> **TASK**:
A verbatim copy of the listing is the expected output.

=== DATA SUPPLIED ===

(** * Real-time medication checker (static/js/med-checker.js)

    A shallow embedding of the client-side checking pipeline: the debounce
    closure, the form snapshot readers, the asynchronous check with its
    response handler, the warning renderer and the row styling, together
    with a small event loop (timers, in-flight requests) on which the
    temporal properties are stated. *)

From Stdlib Require Import ZArith Ascii String.
From stdpp Require Import base option list strings.

Local Open Scope string_scope.
Local Open Scope list_scope.
Local Open Scope nat_scope.

(** ** Strings as the script sees them

    Strings are sequences of one-byte characters (code units 0 to 255).
    Whitespace is what [String.prototype.trim] and [parseInt] strip among
    them: TAB, LF, VT, FF, CR, SP and the no-break space U+00A0.
    [toLowerCase] maps A-Z and the capital letters U+00C0 to U+00DE (all but
    the multiplication sign U+00D7) 32 places up, as the script's strings do.
    [toUpperCase] is ASCII letter case: the capital of a letter above U+007F
    may have no one-byte form, so statements about [toUpperCase] are for
    ASCII text ([ascii_only]). *)

Module JsString.

Definition is_ws (c : ascii) : bool :=
  let n := nat_of_ascii c in
  ((9 <=? n)%nat && (n <=? 13)%nat) || (n =? 32)%nat || (n =? 160)%nat.

Fixpoint trim_start (s : string) : string :=
  match s with
  | EmptyString => EmptyString
  | String c r => if is_ws c then trim_start r else s
  end.

Fixpoint trim_end (s : string) : string :=
  match s with
  | EmptyString => EmptyString
  | String c r =>
      match trim_end r with
      | EmptyString => if is_ws c then EmptyString else String c EmptyString
      | r' => String c r'
      end
  end.

Definition trim (s : string) : string := trim_end (trim_start s).

Definition lower_char (c : ascii) : ascii :=
  let n := nat_of_ascii c in
  if ((65 <=? n)%nat && (n <=? 90)%nat)
     || ((192 <=? n)%nat && (n <=? 222)%nat && negb (n =? 215)%nat)
  then ascii_of_nat (n + 32) else c.

Definition upper_char (c : ascii) : ascii :=
  let n := nat_of_ascii c in
  if (97 <=? n)%nat && (n <=? 122)%nat then ascii_of_nat (n - 32) else c.

Fixpoint map_chars (f : ascii -> ascii) (s : string) : string :=
  match s with
  | EmptyString => EmptyString
  | String c r => String (f c) (map_chars f r)
  end.

Definition toLowerCase : string -> string := map_chars lower_char.
Definition toUpperCase : string -> string := map_chars upper_char.

(** A string is truthy exactly when it is not empty. *)
Definition nonempty (s : string) : bool :=
  match s with EmptyString => false | String _ _ => true end.

(** Text of ASCII characters only (code units below 128). *)
Fixpoint ascii_only (s : string) : bool :=
  match s with
  | EmptyString => true
  | String c r => (nat_of_ascii c <? 128)%nat && ascii_only r
  end.

End JsString.

(** ** Numbers and [parseInt]

    A number is [NaN] or an integer.  Digit strings denote the integer they
    spell; the rounding of integers beyond 2^53 to a double, and the sign of
    zero, are not represented. *)

Module JsNumber.
Import JsString.

Inductive JSNumber := NaN | Num (z : Z).

Inductive JSValue := VUndefined | VStr (s : string) | VNum (n : JSNumber).

Definition truthy (v : JSValue) : bool :=
  match v with
  | VUndefined => false
  | VStr s => nonempty s
  | VNum NaN => false
  | VNum (Num z) => negb (z =? 0)%Z
  end.

(** [a || b] *)
Definition js_or (a b : JSValue) : JSValue := if truthy a then a else b.

Definition digit_value (c : ascii) : option Z :=
  let n := nat_of_ascii c in
  if (48 <=? n)%nat && (n <=? 57)%nat then Some (Z.of_nat (n - 48))
  else if (97 <=? n)%nat && (n <=? 122)%nat then Some (Z.of_nat (n - 87))
  else if (65 <=? n)%nat && (n <=? 90)%nat then Some (Z.of_nat (n - 55))
  else None.

(** The longest prefix of radix digits, as an integer; [acc] is [None]
    until a first digit has been read. *)
Fixpoint parse_digits (radix : Z) (s : string) (acc : option Z) : option Z :=
  match s with
  | EmptyString => acc
  | String c r =>
      match digit_value c with
      | Some d =>
          if (d <? radix)%Z
          then parse_digits radix r (Some (radix * default 0 acc + d))%Z
          else acc
      | None => acc
      end
  end.

Definition strip_sign (s : string) : Z * string :=
  match s with
  | String "-" r => ((-1)%Z, r)
  | String "+" r => (1%Z, r)
  | _ => (1%Z, s)
  end.

Definition strip_radix (s : string) : Z * string :=
  match s with
  | String "0" (String "x" r) => (16%Z, r)
  | String "0" (String "X" r) => (16%Z, r)
  | _ => (10%Z, s)
  end.

(** [parseInt(string)] with no radix argument. *)
Definition parseInt_string (s : string) : JSNumber :=
  let '(sign, s1) := strip_sign (trim_start s) in
  let '(radix, s2) := strip_radix s1 in
  match parse_digits radix s2 None with
  | None => NaN
  | Some n => Num (sign * n)
  end.

(** [parseInt(v)]: the argument is converted to a string first, which for
    an integer is its decimal spelling and parses back to itself. *)
Definition parseInt (v : JSValue) : JSNumber :=
  match v with
  | VStr s => parseInt_string s
  | VNum n => n
  | VUndefined => NaN
  end.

===

> **SOLUTION**:
(** * Real-time medication checker (static/js/med-checker.js)

    A shallow embedding of the client-side checking pipeline: the debounce
    closure, the form snapshot readers, the asynchronous check with its
    response handler, the warning renderer and the row styling, together
    with a small event loop (timers, in-flight requests) on which the
    temporal properties are stated. *)

From Stdlib Require Import ZArith Ascii String.
From stdpp Require Import base option list strings.

Local Open Scope string_scope.
Local Open Scope list_scope.
Local Open Scope nat_scope.

(** ** Strings as the script sees them

    Strings are sequences of one-byte characters (code units 0 to 255).
    Whitespace is what [String.prototype.trim] and [parseInt] strip among
    them: TAB, LF, VT, FF, CR, SP and the no-break space U+00A0.
    [toLowerCase] maps A-Z and the capital letters U+00C0 to U+00DE (all but
    the multiplication sign U+00D7) 32 places up, as the script's strings do.
    [toUpperCase] is ASCII letter case: the capital of a letter above U+007F
    may have no one-byte form, so statements about [toUpperCase] are for
    ASCII text ([ascii_only]). *)

Module JsString.

Definition is_ws (c : ascii) : bool :=
  let n := nat_of_ascii c in
  ((9 <=? n)%nat && (n <=? 13)%nat) || (n =? 32)%nat || (n =? 160)%nat.

Fixpoint trim_start (s : string) : string :=
  match s with
  | EmptyString => EmptyString
  | String c r => if is_ws c then trim_start r else s
  end.

Fixpoint trim_end (s : string) : string :=
  match s with
  | EmptyString => EmptyString
  | String c r =>
      match trim_end r with
      | EmptyString => if is_ws c then EmptyString else String c EmptyString
      | r' => String c r'
      end
  end.

Definition trim (s : string) : string := trim_end (trim_start s).

Definition lower_char (c : ascii) : ascii :=
  let n := nat_of_ascii c in
  if ((65 <=? n)%nat && (n <=? 90)%nat)
     || ((192 <=? n)%nat && (n <=? 222)%nat && negb (n =? 215)%nat)
  then ascii_of_nat (n + 32) else c.

Definition upper_char (c : ascii) : ascii :=
  let n := nat_of_ascii c in
  if (97 <=? n)%nat && (n <=? 122)%nat then ascii_of_nat (n - 32) else c.

Fixpoint map_chars (f : ascii -> ascii) (s : string) : string :=
  match s with
  | EmptyString => EmptyString
  | String c r => String (f c) (map_chars f r)
  end.

Definition toLowerCase : string -> string := map_chars lower_char.
Definition toUpperCase : string -> string := map_chars upper_char.

(** A string is truthy exactly when it is not empty. *)
Definition nonempty (s : string) : bool :=
  match s with EmptyString => false | String _ _ => true end.

(** Text of ASCII characters only (code units below 128). *)
Fixpoint ascii_only (s : string) : bool :=
  match s with
  | EmptyString => true
  | String c r => (nat_of_ascii c <? 128)%nat && ascii_only r
  end.

End JsString.

(** ** Numbers and [parseInt]

    A number is [NaN] or an integer.  Digit strings denote the integer they
    spell; the rounding of integers beyond 2^53 to a double, and the sign of
    zero, are not represented. *)

Module JsNumber.
Import JsString.

Inductive JSNumber := NaN | Num (z : Z).

Inductive JSValue := VUndefined | VStr (s : string) | VNum (n : JSNumber).

Definition truthy (v : JSValue) : bool :=
  match v with
  | VUndefined => false
  | VStr s => nonempty s
  | VNum NaN => false
  | VNum (Num z) => negb (z =? 0)%Z
  end.

(** [a || b] *)
Definition js_or (a b : JSValue) : JSValue := if truthy a then a else b.

Definition digit_value (c : ascii) : option Z :=
  let n := nat_of_ascii c in
  if (48 <=? n)%nat && (n <=? 57)%nat then Some (Z.of_nat (n - 48))
  else if (97 <=? n)%nat && (n <=? 122)%nat then Some (Z.of_nat (n - 87))
  else if (65 <=? n)%nat && (n <=? 90)%nat then Some (Z.of_nat (n - 55))
  else None.

(** The longest prefix of radix digits, as an integer; [acc] is [None]
    until a first digit has been read. *)
Fixpoint parse_digits (radix : Z) (s : string) (acc : option Z) : option Z :=
  match s with
  | EmptyString => acc
  | String c r =>
      match digit_value c with
      | Some d =>
          if (d <? radix)%Z
          then parse_digits radix r (Some (radix * default 0 acc + d))%Z
          else acc
      | None => acc
      end
  end.

Definition strip_sign (s : string) : Z * string :=
  match s with
  | String "-" r => ((-1)%Z, r)
  | String "+" r => (1%Z, r)
  | _ => (1%Z, s)
  end.

Definition strip_radix (s : string) : Z * string :=
  match s with
  | String "0" (String "x" r) => (16%Z, r)
  | String "0" (String "X" r) => (16%Z, r)
  | _ => (10%Z, s)
  end.

(** [parseInt(string)] with no radix argument. *)
Definition parseInt_string (s : string) : JSNumber :=
  let '(sign, s1) := strip_sign (trim_start s) in
  let '(radix, s2) := strip_radix s1 in
  match parse_digits radix s2 None with
  | None => NaN
  | Some n => Num (sign * n)
  end.

(** [parseInt(v)]: the argument is converted to a string first, which for
    an integer is its decimal spelling and parses back to itself. *)
Definition parseInt (v : JSValue) : JSNumber :=
  match v with
  | VStr s => parseInt_string s
  | VNum n => n
  | VUndefined => NaN
  end.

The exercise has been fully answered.